Emmons told School Transportation News he opted to drive a school bus because he needed something to do after retirement.

“To me, it’s great work—a couple of hours in the morning, a couple hours in the afternoon, and it’s a reason to get out of bed in the morning,” he said in a phone interview from his home in Urbandale.

He’d driven a school bus for a few years in the Grand Rapids, Michigan, a suburb of Grandville upon graduating from college so he had experience and liked the job.

He knew going in that he wanted to forge a strong bond with the student-athletes and their coaches.

“It didn’t happen overnight. It took a little time, but it all paid off,” Emmons said, noting he’s received invitations to graduation parties over the years, and students will even look him up on trips home from college.

An avid sports fan, he said, “Where else can you go watch a ball game, get paid for it and enjoy it at the same time?”

Emmons said his connection to the team is hard to explain, but it was extremely important for him to be at last Tuesday’s quarterfinal and Friday’s championship game.

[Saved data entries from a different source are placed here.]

(** * MediCheck AI: the LangGraph medical workflow, embedded and verified

    The development follows the Python sources:
    - [utils.py]            [deduplicate_search_results]
    - [medical_state.py]    the [MedicalState] record and its merge
    - [medical_agents.py]   the six graph nodes and [should_escalate]
    - [medical_workflow.py] the graph [medcheck_builder] and its execution

    Python strings are sequences of code points.  Here a string is a Rocq
    [string] whose characters are read as the code points 0..255; the
    character classes below are Python's on that range (the [re] module
    matches [str] patterns with the Unicode tables, so a word character is
    any alphanumeric code point or the underscore). *)

From Stdlib Require Import String Ascii List Bool Arith Lia.
From Stdlib Require Import Decimal DecimalString.
Import ListNotations.
Open Scope string_scope.
Open Scope nat_scope.

(** ** Python string primitives *)

Module PyStr.

Definition ord (c : ascii) : nat := nat_of_ascii c.

Definition in_range (lo hi : nat) (c : ascii) : bool :=
  (lo <=? ord c) && (ord c <=? hi).

(** [str.isspace] on one character; also the class [\s] of [re]. *)
Definition isspace (c : ascii) : bool :=
  in_range 9 13 c || in_range 28 32 c || (ord c =? 133) || (ord c =? 160).

(** The ASCII part of the class [\w]: [A-Za-z0-9_]. *)
Definition is_ascii_word (c : ascii) : bool :=
  in_range 48 57 c || in_range 65 90 c || in_range 97 122 c || (ord c =? 95).
(** A run that does not return, on a square board: a 3×3 player is told
    that [(1,1)] has one adjacent mine, then that it has seven, which is
    true of no board.  It now stores [{U8} = 1] and [{U8} = 7]; each has a
    count between 0 and its number of cells, the two differ by value, and
    no cell of theirs is a confirmed mine or safe cell.  Observing
    [(0,1)] with count 2 adds [{A4} = 2], from which the subset loop
    derives [{B4} = -1], from which it derives [{A4} = 8], and so on:
    [add_knowledge] runs out of every amount of fuel. *)
Lemma add_knowledge_never_returns :
  ∃ st, play 5 [((1, 1), 1); ((1, 1), 7)] (MinesweeperAI_init 3 3) = Some st ∧
        active st = [ Sentence.init U8 1; Sentence.init U8 7 ] ∧
        mines st = ∅ ∧ safes st = {[ (1, 1) ]} ∧
        ∀ fuel, add_knowledge fuel (0, 1) 2 st = None.
Proof.
  eexists. split; [vm_compute; reflexivity |].
  split; [by vm_compute |]. split; [by vm_compute |].
  split; [by vm_compute |].
  intros fuel. unfold add_knowledge. cbn [alloc].
  apply (chain_never_returns fuel 0); by vm_compute.
Qed.

(** ** What a pass of [check_knowledge] and a resolution step achieve *)

Section progress.

Implicit Types (st : MinesweeperAI) (r : nat) (s d : Sentence).
Implicit Types (ms ss : gset Cell).



End progress.
Lemma foldl_keeps (l : list B) (s : S) : proj (foldl step s l) = proj s.
Proof.
  revert s; induction l as [|b l IH]; intros s; simpl; [reflexivity|].
  rewrite IH. apply step_keeps.
Qed.

End Loops.

Module Frame.
Import RulesEngine Views.

Lemma with_sheet_inputs f w : inputs (with_sheet f w) = inputs w.
Proof. reflexivity. Qed.

Ltac keeps :=
  repeat first
    [ reflexivity
    | rewrite with_sheet_inputs
    | match goal with
      | |- context [match ?x with _ => _ end] => destruct x
      end ].

Lemma base_stat_step_inputs w item : inputs (base_stat_step w item) = inputs w.
Proof. unfold base_stat_step. keeps. Qed.

Lemma background_skill_step_inputs w skill :
  inputs (background_skill_step w skill) = inputs w.
Proof. reflexivity. Qed.

Lemma background_tool_step_inputs w tool :
  inputs (background_tool_step w tool) = inputs w.
Proof. unfold background_tool_step. keeps. Qed.

Lemma save_step_inputs w save : inputs (save_step w save) = inputs w.
Proof. unfold save_step. keeps. Qed.

Lemma feature_choice_step_inputs w item :
  inputs (feature_choice_step w item) = inputs w.
Proof. unfold feature_choice_step. keeps. Qed.

Lemma _apply_identity_inputs w : inputs (_apply_identity w) = inputs w.
Proof. reflexivity. Qed.

Lemma _apply_base_stats_inputs w : inputs (_apply_base_stats w) = inputs w.
Proof. apply foldl_keeps, base_stat_step_inputs. Qed.

Lemma _apply_background_inputs w : inputs (_apply_background w) = inputs w.
Proof.
  unfold _apply_background.
  destruct (negb _); [reflexivity|].
  destruct (background_record _ _); [|reflexivity].
  rewrite (foldl_keeps _ inputs background_tool_step_inputs).
  apply foldl_keeps, background_skill_step_inputs.
Qed.
(** [parseInt] after blanks and sign: a [0x] prefix announces hexadecimal
    digits, anything else is read as decimal; [None] is [NaN]. *)
Definition magnitude (s : string) : option Z :=
  match s with
  | String "0" (String x r) =>
      if Ascii.eqb x "x" || Ascii.eqb x "X" then
        if starts_with is_hex r then Some (leading is_hex hex_value 16 0 r)
        else None
      else Some (leading Chars.is_digit Chars.digit_value 10 0 s)
  | _ =>
      if starts_with Chars.is_digit s then
        Some (leading Chars.is_digit Chars.digit_value 10 0 s)
      else None
  end.

(** [parseInt(s)]: leading blanks are skipped, a sign is read, then the
    digits up to the first character that is no digit. *)
Definition parseInt (s : string) : option Z :=
  match Validator.ltrim s with
  | String c r =>
      if Ascii.eqb c "-" then option_map Z.opp (magnitude r)
      else if Ascii.eqb c "+" then magnitude r
      else magnitude (String c r)
  | EmptyString => None
  end.

(** [s.substring(n)] *)
Fixpoint substring_from (n : nat) (s : string) : string :=
  match n, s with
  | O, _ => s
  | S n', String _ s' => substring_from n' s'
  | S _, EmptyString => EmptyString
  end.

End Number.

(* ===================================================================== *)
(** ** Airport routes *)
(* ===================================================================== *)

(** The body of POST /airport/create; the coordinates are JSON numbers. *)
Module AirportBody.
Record t : Type := mk
  { Name : string; Latitude : float; Longitude : float; Timezone : string }.
End AirportBody.

(** [/^GMT[+-]\d{1,2}$/.test(value)] *)
Definition timezone_regex (value : string) : bool :=
  match value with
  | String g (String m (String t (String sign digits))) =>
      Ascii.eqb g "G" && Ascii.eqb m "M" && Ascii.eqb t "T"
      && (Ascii.eqb sign "+" || Ascii.eqb sign "-")
      && match digits with
         | String d EmptyString => Chars.is_digit d
         | String d (String d' EmptyString) =>
             Chars.is_digit d && Chars.is_digit d'
         | _ => false
         end
  | _ => false
  end.

(** The custom validator of the time zone (lines 42-52): [Some message]
    when it throws, [None] when it returns [true]. *)
Definition timezone_custom (value : string) : option string :=
  if negb (timezone_regex value) then Some "Invalid timezone."
  else
    match Number.parseInt (Number.substring_from 4 value) with
    | Some offset =>
        if (offset <? 0) || (offset >? 12) then Some "Invalid timezone offset."
        else None
    | None => None
    end.

(** What a custom validator adds to the errors of its field. *)
Definition custom (name : string) (thrown : option string)
  : list ValidationError :=
  match thrown with
  | Some message => [mkError "body" name message]
  | None => []
  end.

(** [.isFloat({ min, max })] on a number. *)
Definition isFloat_in (min max v : float) : bool :=
  PrimFloat.leb min v && PrimFloat.leb v max.

Definition name_taken (s : Store) (Name : string) : bool :=
  match List.find (fun a => String.eqb (Airport.Name a) Name) (airports s) with
  | Some _ => true
  | None => false
  end.

(** The validators of the airport routes; the one that looks the name up
    reads the database. *)
Definition airportValidationConstraints (s : Store) (b : AirportBody.t)
  : list ValidationError * AirportBody.t :=
  let (e1, Name) :=
    check "Name"
      [ validate (fun v => negb (Validator.isEmpty v)) "Name is required.";
        validate Validator.isAlphanumeric
          "Name should contain only alphanumeric characters.";
        validate (fun v => negb (name_taken s v))
          "Airport name already exists." ]
      (AirportBody.Name b) in
  let (e2, Latitude) :=
    check "Latitude"
      [ validate (isFloat_in (-90) 90) "Invalid latitude." ]
      (AirportBody.Latitude b) in
  let (e3, Longitude) :=
    check "Longitude"
      [ validate (isFloat_in (-180) 180) "Invalid longitude." ]
      (AirportBody.Longitude b) in
  let (e4, Timezone) :=
    check "Timezone"
      [ validate (fun v => negb (Validator.isEmpty v))
          "Timezone is required." ]
      (AirportBody.Timezone b) in
  (e1 ++ e2 ++ e3 ++ e4 ++ custom "Timezone" (timezone_custom Timezone),
   AirportBody.mk Name Latitude Longitude Timezone).

Module Orm2.

(** [Airport.findOne({ where: { Name } })] *)
Definition Airport_findOne_Name (Name : string) : Async (option Airport.t) :=
  fun s => (s, Normal (List.find (fun a => String.eqb (Airport.Name a) Name)
                         (airports s))).

(** [Airport.findByPk(id)] *)
Definition Airport_findByPk (id : Z) : Async (option Airport.t) :=
  fun s => (s, Normal (Orm.find Airport.ID id (airports s))).

(** [Airport.findAll()] *)
Definition Airport_findAll : Async (list Airport.t) :=
  fun s => (s, Normal (airports s)).

(** [Airport.create({ Name, Latitude, Longitude, Timezone })] at time
    [now]. *)
Definition Airport_create (now : Z) (b : AirportBody.t)
  : Async (Built.t Airport.t) :=
  fun s =>
    let row := Airport.mk (insert_id Airport.ID (airports s))
                 (AirportBody.Name b) (AirportBody.Latitude b)
                 (AirportBody.Longitude b) (AirportBody.Timezone b) now now in
    (mkStore (airports s ++ [row]) (itineraries s) (airplanes s) (flights s)
       (reservations s),
     Normal (Built.mk row)).

(** The row an update leaves: the four attributes are replaced, the key
    and the creation time stay, the time of the update is the time of the
    call. *)
Definition updated_airport (now : Z) (b : AirportBody.t) (a : Airport.t)
  : Airport.t :=
  Airport.mk (Airport.ID a) (AirportBody.Name b) (AirportBody.Latitude b)
    (AirportBody.Longitude b) (AirportBody.Timezone b)
    (Airport.createdAt a) now.

(** [airport.update({ Name, Latitude, Longitude, Timezone })]: the rows
    with the key of the instance are rewritten.  The route calls it with
    a name that no stored airport has, so a value is new and the UPDATE
    is sent. *)
Definition Airport_update (now : Z) (airport : Airport.t) (b : AirportBody.t)
  : Async Airport.t :=
  fun s =>
    (mkStore
       (map (fun a => if Airport.ID a =? Airport.ID airport
                      then updated_airport now b a else a) (airports s))
       (itineraries s) (airplanes s) (flights s) (reservations s),
     Normal (updated_airport now b airport)).

(** [airport.destroy()]: the row goes, and with it the itineraries that
    start or end at the airport, their flights and the reservations of
    these. *)
Definition Airport_destroy (airport : Airport.t) : Async Airport.t :=
  fun s => (Cascade.delete_airport (Airport.ID airport) s, Normal airport).

End Orm2.

(** The [airport] object of the create and update responses, from the
    attributes of the instance.  The routes read [airport.id], which is no
    attribute of the model ([ID] is): the value is [undefined] and the key
    is left out of the JSON. *)
Definition airport_answer (airport : Airport.t) : Json :=
  jobject
    [ ("Name", jstring (Airport.Name airport));
      ("Latitude", jfloat (Airport.Latitude airport));
      ("Longitude", jfloat (Airport.Longitude airport));
      ("Timezone", jstring (Airport.Timezone airport));
      ("updatedAt", jdate (Airport.updatedAt airport));
      ("createdAt", jdate (Airport.createdAt airport)) ].

(** [res.json(airport)]: the row with all its columns. *)
Definition airport_json (airport : Airport.t) : Json :=
  jobject
    [ ("ID", jint (Airport.ID airport));
      ("Name", jstring (Airport.Name airport));
      ("Latitude", jfloat (Airport.Latitude airport));
      ("Longitude", jfloat (Airport.Longitude airport));
      ("Timezone", jstring (Airport.Timezone airport));
      ("createdAt", jdate (Airport.createdAt airport));
      ("updatedAt", jdate (Airport.updatedAt airport)) ].

(** The handler of POST /airport/create once the validators are done
    (lines 63-83). *)
Definition airport_create_handler (now : Z) (body : AirportBody.t)
  : Async Response :=
  existingAirport <- Orm2.Airport_findOne_Name (AirportBody.Name body) ;;
  match existingAirport with
  | Some _ => respond 409 (error_body "Airport name already exists.")
  | None =>
      airport <- Orm2.Airport_create now body ;;
      respond 200
        (jobject
           [ ("message", jstring "Airport created successfully");
             ("airport", airport_answer (Built.written airport)) ])
  end.

(** POST /airport/create where other requests may be served while this
    one waits: the validators look the name up in the database as the
    request finds it, the handler runs on the database as it is once the
    validators are done and [others] have written. *)
Definition post_airport_create_after (others : Store -> Store) (now : Z)
  (req : AirportBody.t) : Async Response :=
  fun s =>
    let (errors, body) := airportValidationConstraints s req in
    if negb (isEmpty errors) then respond 422 (errors_body errors) (others s)
    else airport_create_handler now body (others s).

(** POST /airport/create served with no other request in between. *)
Definition post_airport_create (now : Z) (req : AirportBody.t)
  : Async Response :=
  post_airport_create_after (fun s => s) now req.

(** The body of PUT /airport/update: the four attributes and an [id]
    that may be missing. *)
Module AirportUpdate.
Record t : Type := mk { id : option Z; attributes : AirportBody.t }.
End AirportUpdate.

(** PUT /airport/update *)
Definition put_airport_update (now : Z) (req : AirportUpdate.t)
  : Async Response :=
  fun s =>
    match AirportUpdate.id req with
    | None =>
        respond 422
          (error_body "Invalid request body - missing or invalid airport ID") s
    | Some id =>
        if (id =? 0) || (id <=? 0) then
          respond 422
            (error_body "Invalid request body - missing or invalid airport ID")
            s
        else
          let (errors, body) :=
            airportValidationConstraints s (AirportUpdate.attributes req) in
          if negb (isEmpty errors) then respond 422 (errors_body errors) s
          else
            (airport <- Orm2.Airport_findByPk id ;;
             match airport with
             | None => respond 404 (error_body "Airport not found")
             | Some airport =>
                 airport <- Orm2.Airport_update now airport body ;;
                 respond 200
                   (jobject
                      [ ("message",
                          jstring ("Airport " ++ show id
                                   ++ " successfully updated")%string);
                        ("airport", airport_answer airport) ])
             end) s
    end.

(** GET /airport/list *)
Definition get_airport_list : Async Response :=
  airports <- Orm2.Airport_findAll ;;
  respond 200 (jarray (map airport_json airports)).

(** GET /airport/:id, the segment of the path as it came. *)
Definition get_airport (param : string) : Async Response :=
  match Number.parseInt param with
  | None => respond 422 (error_body "Invalid airport ID")
  | Some id =>
      if id <=? 0 then respond 422 (error_body "Invalid airport ID")
      else
        airport <- Orm2.Airport_findByPk id ;;
        match airport with
        | None => respond 404 (error_body "Airport not found")
        | Some airport => respond 200 (airport_json airport)
        end
  end.

(** DELETE /airport/delete, the body a JSON object with integer values.
    [destroy] resolves to the instance, so the test on its result never
    holds. *)
Definition delete_airport_delete (req : list (string * Z)) : Async Response :=
  let invalid :=
    respond 422
      (error_body "Invalid request body - missing or invalid airport ID") in
  match assoc "id" req with
  | None => invalid
  | Some id =>
      if (id =? 0) || (id <=? 0) then invalid
      else
        airport <- Orm2.Airport_findByPk id ;;
        match airport with
        | None => respond 404 (error_body "Airport not found")
        | Some airport =>
            deletedAirport <- Orm2.Airport_destroy airport ;;
            respond 200 (message_body "Airport deleted")
        end
  end.
(** * Unified-alerting migration (package ualert): forward migration,
      removal migration and their registration.

    The Go code talks to three collaborators: the process environment, the
    migrator (migration log, registration, logger) and an xorm session.
    Every call to a collaborator is an operation of a small free monad, so
    that a run of the code under any behaviour of the collaborators yields
    the ordered list of calls with their answers next to the result. *)

From Stdlib Require Import ZArith String List Bool Lia.
From stdpp Require Import base decidable option list strings pretty gmap.

Local Open Scope Z_scope.
#[local] Set Warnings "-clear-no-such-hyp".

(** ** Go values *)

(** Operands of a format string, kept unrendered. *)
Inductive arg :=
| AInt (n : Z)
| AStr (s : string).

(** The error values the package meets.  [Errorf] is [fmt.Errorf] with no
    [%w] verb or with a nil operand for it, [Errorfw] is [fmt.Errorf] whose
    [%w] operand is [wrapped].  [MigrationError] is the struct of the
    package.  [Foreign] stands for an error built outside this file: by
    xorm, by the migrator or by a helper of the package. *)
Inductive error :=
| Errorf (format : string) (args : list arg)
| Errorfw (format : string) (args : list arg) (wrapped : error)
| MigrationError (AlertId : Z) (Err : error)
| Foreign (msg : string).

(** What unwrapping an error value gives: the answer of its [Unwrap]
    method, or nothing when its type has none.  A value of [fmt.Errorf]
    with a [%w] operand unwraps to that operand.  The package declares
    [func (e *MigrationError) Unwrap() error { return e.Err }] with a
    pointer receiver: the method belongs to [*MigrationError] and not to
    [MigrationError].  The code builds [MigrationError] values only, never
    a pointer to one, so a [MigrationError] of this file has no [Unwrap]
    method and unwrapping stops at it; its cause is the field [Err]. *)
Definition Unwrap (e : error) : option error :=
  match e with
  | Errorfw _ _ w => Some w
  | MigrationError _ _ | Errorf _ _ | Foreign _ => None
  end.

Definition isMigrationError (e : error) : bool :=
  match e with MigrationError _ _ => true | _ => false end.

(** A Go pair [(value, err)] with [err != nil] excluding the value. *)
Inductive Res (A : Type) :=
| Ok (a : A)
| Fail (e : error).
Arguments Ok {A} a.
Arguments Fail {A} e.

(** ** Free monad over a signature of operations *)

Section Free.
Context {Op : Type} {resp : Op -> Type}.

Inductive Prog (R : Type) : Type :=
| Ret (r : R)
| Vis (o : Op) (k : resp o -> Prog R).
Arguments Ret {R} r.
Arguments Vis {R} o k.

Fixpoint bind {A B} (p : Prog A) (f : A -> Prog B) : Prog B :=
  match p with
  | Ret a => f a
  | Vis o k => Vis o (fun x => bind (k x) f)
  end.

Definition call (o : Op) : Prog (resp o) := Vis o Ret.

(** Binding a fallible step: the Go idiom
    [x, err := step(); if err != nil { return wrap(err) }]. *)
Definition try {A B} (p : Prog (Res A)) (wrap : error -> error)
    (f : A -> Prog (Res B)) : Prog (Res B) :=
  bind p (fun r => match r with
                   | Ok a => f a
                   | Fail e => Ret (Fail (wrap e))
                   end).

(** [for _, x := range xs { if err := body(x); err != nil { return err } }] *)
Fixpoint forRange {A} (xs : list A) (body : A -> Prog (Res unit))
    : Prog (Res unit) :=
  match xs with
  | [] => Ret (Ok tt)
  | x :: rest =>
      bind (body x) (fun r => match r with
                              | Ok _ => forRange rest body
                              | Fail e => Ret (Fail e)
                              end)
  end.

(** Running a program against collaborators with state [St]: the handler
    answers each operation, [ev] records the call with its answer. *)
Section Run.
Context {St Event : Type}.
Variable ev : forall o : Op, resp o -> Event.
Variable h : forall o : Op, St -> resp o * St.

Fixpoint run {R} (p : Prog R) (s : St) : R * St * list Event :=
  match p with
  | Ret r => (r, s, [])
  | Vis o k =>
      let '(x, s1) := h o s in
      let '(r, s2, t) := run (k x) s1 in
      (r, s2, ev o x :: t)
  end.

Definition result {R} (p : Prog R) (s : St) : R := (run p s).1.1.
Definition final {R} (p : Prog R) (s : St) : St := (run p s).1.2.
Definition trace {R} (p : Prog R) (s : St) : list Event := (run p s).2.
End Run.
End Free.

Arguments Prog : clear implicits.
Arguments Ret {Op resp R} r.
Arguments Vis {Op resp R} o k.

Declare Scope prog_scope.
Delimit Scope prog_scope with prog.
Notation "x <- p ;; q" := (bind p (fun x => q))
  (at level 100, p at next level, right associativity) : prog_scope.
Notation "p ;;; q" := (bind p (fun _ => q))
  (at level 100, right associativity) : prog_scope.

(** ** Registration: [AddMigration] *)

Definition GENERAL_FOLDER : string := "General Alerting".
(** [DASHBOARD_FOLDER = "Migrated %s"], applied to its one string operand. *)
Definition DASHBOARD_FOLDER (s : string) : string := "Migrated " +:+ s.
Definition FOLDER_CREATED_BY : Z := -8.
Definition migTitle : string := "move dashboard alerts to unified alerting".
Definition rmMigTitle : string := "remove unified alerting data".

(** The two code migrations, [&migration{}] and [&rmMigration{}]. *)
Inductive CodeMigration := migration | rmMigration.

(** A row of the migration log; only the keys of the log are looked at. *)
Record MigrationLog := { Success : bool; Timestamp : Z }.

Inductive MgOp :=
| Getenv (key : string)
| GetMigrationLog
| IsNgAlertEnabled
| LoggerCrit (msg : string) (err : error)
| LoggerError (msg : string) (err : error)
| ClearMigrationEntry (id : string)
| MgAddMigration (id : string) (m : CodeMigration).

Definition mgResp (o : MgOp) : Type :=
  match o with
  | Getenv _ => string
  | GetMigrationLog => Res (gmap string MigrationLog)
  | IsNgAlertEnabled => bool
  | LoggerCrit _ _ | LoggerError _ _ | MgAddMigration _ _ => unit
  | ClearMigrationEntry _ => option error
  end.

Inductive MgEvent :=
| EvGetenv (key value : string)
| EvGetMigrationLog (r : Res (gmap string MigrationLog))
| EvIsNgAlertEnabled (b : bool)
| EvLoggerCrit (msg : string) (err : error)
| EvLoggerError (msg : string) (err : error)
| EvClearMigrationEntry (id : string) (err : option error)
| EvAddMigration (id : string) (m : CodeMigration).

Definition mgEv (o : MgOp) : mgResp o -> MgEvent :=
  match o with
  | Getenv k => EvGetenv k
  | GetMigrationLog => EvGetMigrationLog
  | IsNgAlertEnabled => EvIsNgAlertEnabled
  | LoggerCrit m e => fun _ => EvLoggerCrit m e
  | LoggerError m e => fun _ => EvLoggerError m e
  | ClearMigrationEntry id => EvClearMigrationEntry id
  | MgAddMigration id m => fun _ => EvAddMigration id m
  end.

(** How [AddMigration] ends: it returns, or [os.Exit] stops the process. *)
Inductive outcome := Returned | Exited (code : Z).

Definition mg (o : MgOp) : Prog MgOp mgResp (mgResp o) := call o.

Definition AddMigration : Prog MgOp mgResp outcome :=
  (env <- mg (Getenv "UALERT_MIG");;
   if String.eqb env "iDidBackup" then
     logs <- mg GetMigrationLog;;
     match logs with
     | Fail err =>
         mg (LoggerCrit "alert migration failure: could not get migration log" err);;;
         Ret (Exited 1)
     | Ok logs =>
         let migrationRun := bool_decide (is_Some (logs !! migTitle)) in
         ngEnabled <- mg IsNgAlertEnabled;;
         if ngEnabled && negb migrationRun then
           err <- mg (ClearMigrationEntry rmMigTitle);;
           match err with
           | Some e =>
               mg (LoggerError "alert migration error: could not clear alert migration for removing data" e)
           | None => Ret tt
           end;;;
           mg (MgAddMigration migTitle migration);;;
           Ret Returned
         else if negb ngEnabled && migrationRun then
           err <- mg (ClearMigrationEntry migTitle);;
           match err with
           | Some e =>
               mg (LoggerError "alert migration error: could not clear alert migration" e)
           | None => Ret tt
           end;;;
           mg (MgAddMigration rmMigTitle rmMigration);;;
           Ret Returned
         else Ret Returned
     end
   else Ret Returned)%prog.
(* ===== verification/_CoqProject ===== *)
-Q . S2P
Prelude.v
GoLib.v
Config.v
SizeParser.v
FileSys.v
Manager.v
Retention.v
Writer.v
BufferWriter.v
Async.v
Constructor.v
Logx.v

“It means a lot to me and it means a lot to them,” he said before the game.

The game, unfortunately, did not go well for the Warriors. Pleasant Valley scored six runs in the first inning and won 8-2.

The players wore white ribbons to tie their ponytails this season as a symbol of lung cancer awareness.

Even in a small town known for its spirit of looking out for neighbors, the outpouring of support in ways big and small has been more than Emmons imagined possible.

“It’s been awesome. It’s unbelievable. The parents have been awesome. The school people have been awesome. The kids have been awesome,” he said.

With the championship game behind him, Emmons said he is looking forward to his 80th birthday party on Saturday at the Waukee district’s bus facility. With all the media attention, he even received a call from a former out-of-town co-worker he hadn’t heard from since the 1970s. “He’s coming over for my birthday,” Emmons said.

He also told the Des Moines Register that he wants to be back behind the wheel when basketball seasons start this fall.

“I’m going to be as strong and courageous as I can,” he said.

No one who knows Emmons doubts that for a moment.